Collected data entries
○ ○ ○

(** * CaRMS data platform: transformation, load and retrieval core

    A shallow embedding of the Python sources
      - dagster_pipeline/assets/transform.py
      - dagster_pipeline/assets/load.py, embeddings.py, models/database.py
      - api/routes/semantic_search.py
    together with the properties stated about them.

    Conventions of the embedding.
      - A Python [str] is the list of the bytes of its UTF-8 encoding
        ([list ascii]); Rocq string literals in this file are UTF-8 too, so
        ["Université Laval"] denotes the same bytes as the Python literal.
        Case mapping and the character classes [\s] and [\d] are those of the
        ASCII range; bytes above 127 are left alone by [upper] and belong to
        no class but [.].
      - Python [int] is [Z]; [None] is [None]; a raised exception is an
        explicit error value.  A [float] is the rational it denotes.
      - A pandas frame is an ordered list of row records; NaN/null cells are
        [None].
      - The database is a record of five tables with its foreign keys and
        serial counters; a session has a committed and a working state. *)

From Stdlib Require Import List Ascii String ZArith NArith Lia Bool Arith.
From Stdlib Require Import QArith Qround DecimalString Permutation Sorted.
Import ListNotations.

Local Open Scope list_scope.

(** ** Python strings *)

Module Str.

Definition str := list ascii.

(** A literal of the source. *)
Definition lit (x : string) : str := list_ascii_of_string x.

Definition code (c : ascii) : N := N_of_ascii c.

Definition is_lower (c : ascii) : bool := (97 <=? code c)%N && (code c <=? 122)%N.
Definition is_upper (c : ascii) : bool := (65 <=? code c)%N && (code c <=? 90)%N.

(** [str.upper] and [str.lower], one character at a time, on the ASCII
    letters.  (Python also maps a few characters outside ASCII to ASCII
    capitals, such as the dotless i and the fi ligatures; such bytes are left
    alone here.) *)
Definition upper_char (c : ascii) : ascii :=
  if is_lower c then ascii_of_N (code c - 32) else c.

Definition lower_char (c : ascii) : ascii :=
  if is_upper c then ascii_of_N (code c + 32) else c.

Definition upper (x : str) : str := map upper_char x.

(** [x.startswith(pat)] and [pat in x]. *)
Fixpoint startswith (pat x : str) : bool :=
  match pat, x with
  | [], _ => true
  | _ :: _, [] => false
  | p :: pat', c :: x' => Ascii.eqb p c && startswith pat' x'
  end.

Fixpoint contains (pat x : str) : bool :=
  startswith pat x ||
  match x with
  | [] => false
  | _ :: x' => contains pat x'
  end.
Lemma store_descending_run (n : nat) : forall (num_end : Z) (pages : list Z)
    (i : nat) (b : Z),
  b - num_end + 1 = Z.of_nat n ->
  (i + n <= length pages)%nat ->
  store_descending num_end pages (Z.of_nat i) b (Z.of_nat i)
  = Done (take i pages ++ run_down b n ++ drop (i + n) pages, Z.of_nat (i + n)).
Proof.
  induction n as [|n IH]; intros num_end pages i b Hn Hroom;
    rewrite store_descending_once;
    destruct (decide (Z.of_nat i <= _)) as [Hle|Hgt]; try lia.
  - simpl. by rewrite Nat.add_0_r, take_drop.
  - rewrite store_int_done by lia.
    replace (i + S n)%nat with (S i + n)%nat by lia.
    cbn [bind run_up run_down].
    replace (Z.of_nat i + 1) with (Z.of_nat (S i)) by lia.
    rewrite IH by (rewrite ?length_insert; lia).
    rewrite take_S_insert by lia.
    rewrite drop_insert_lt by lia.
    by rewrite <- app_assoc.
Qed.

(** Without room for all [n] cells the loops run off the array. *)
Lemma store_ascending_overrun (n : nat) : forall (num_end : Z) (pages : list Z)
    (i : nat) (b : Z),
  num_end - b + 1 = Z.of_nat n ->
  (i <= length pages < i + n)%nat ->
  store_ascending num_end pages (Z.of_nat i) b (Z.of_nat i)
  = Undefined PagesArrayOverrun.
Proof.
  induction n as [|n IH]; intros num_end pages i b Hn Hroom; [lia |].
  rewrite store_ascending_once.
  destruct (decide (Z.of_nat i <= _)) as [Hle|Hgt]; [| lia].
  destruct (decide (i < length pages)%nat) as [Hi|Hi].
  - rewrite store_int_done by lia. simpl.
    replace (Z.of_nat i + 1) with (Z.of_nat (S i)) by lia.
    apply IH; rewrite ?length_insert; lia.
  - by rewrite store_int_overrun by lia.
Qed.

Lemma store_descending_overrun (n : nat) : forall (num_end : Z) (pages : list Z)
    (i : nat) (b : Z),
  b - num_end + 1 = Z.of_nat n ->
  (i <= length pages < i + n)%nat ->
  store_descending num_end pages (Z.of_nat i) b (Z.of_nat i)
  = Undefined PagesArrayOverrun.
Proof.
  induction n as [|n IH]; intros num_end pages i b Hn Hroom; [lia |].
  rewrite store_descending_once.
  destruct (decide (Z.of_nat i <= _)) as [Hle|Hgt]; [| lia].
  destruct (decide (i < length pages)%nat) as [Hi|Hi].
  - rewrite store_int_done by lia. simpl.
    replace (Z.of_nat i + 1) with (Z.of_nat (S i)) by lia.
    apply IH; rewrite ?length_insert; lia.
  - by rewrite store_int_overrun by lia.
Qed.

○ ○ ○

TASK PROMPT ::
The required output is every line above from the one with "(** [str.upper] and" down to the one with "(** Without room", restated word for word, ends included.

REPLY ::
(** [str.upper] and [str.lower], one character at a time, on the ASCII
    letters.  (Python also maps a few characters outside ASCII to ASCII
    capitals, such as the dotless i and the fi ligatures; such bytes are left
    alone here.) *)
Definition upper_char (c : ascii) : ascii :=
  if is_lower c then ascii_of_N (code c - 32) else c.

Definition lower_char (c : ascii) : ascii :=
  if is_upper c then ascii_of_N (code c + 32) else c.

Definition upper (x : str) : str := map upper_char x.

(** [x.startswith(pat)] and [pat in x]. *)
Fixpoint startswith (pat x : str) : bool :=
  match pat, x with
  | [], _ => true
  | _ :: _, [] => false
  | p :: pat', c :: x' => Ascii.eqb p c && startswith pat' x'
  end.

Fixpoint contains (pat x : str) : bool :=
  startswith pat x ||
  match x with
  | [] => false
  | _ :: x' => contains pat x'
  end.
Lemma store_descending_run (n : nat) : forall (num_end : Z) (pages : list Z)
    (i : nat) (b : Z),
  b - num_end + 1 = Z.of_nat n ->
  (i + n <= length pages)%nat ->
  store_descending num_end pages (Z.of_nat i) b (Z.of_nat i)
  = Done (take i pages ++ run_down b n ++ drop (i + n) pages, Z.of_nat (i + n)).
Proof.
  induction n as [|n IH]; intros num_end pages i b Hn Hroom;
    rewrite store_descending_once;
    destruct (decide (Z.of_nat i <= _)) as [Hle|Hgt]; try lia.
  - simpl. by rewrite Nat.add_0_r, take_drop.
  - rewrite store_int_done by lia.
    replace (i + S n)%nat with (S i + n)%nat by lia.
    cbn [bind run_up run_down].
    replace (Z.of_nat i + 1) with (Z.of_nat (S i)) by lia.
    rewrite IH by (rewrite ?length_insert; lia).
    rewrite take_S_insert by lia.
    rewrite drop_insert_lt by lia.
    by rewrite <- app_assoc.
Qed.

(** Without room for all [n] cells the loops run off the array. *)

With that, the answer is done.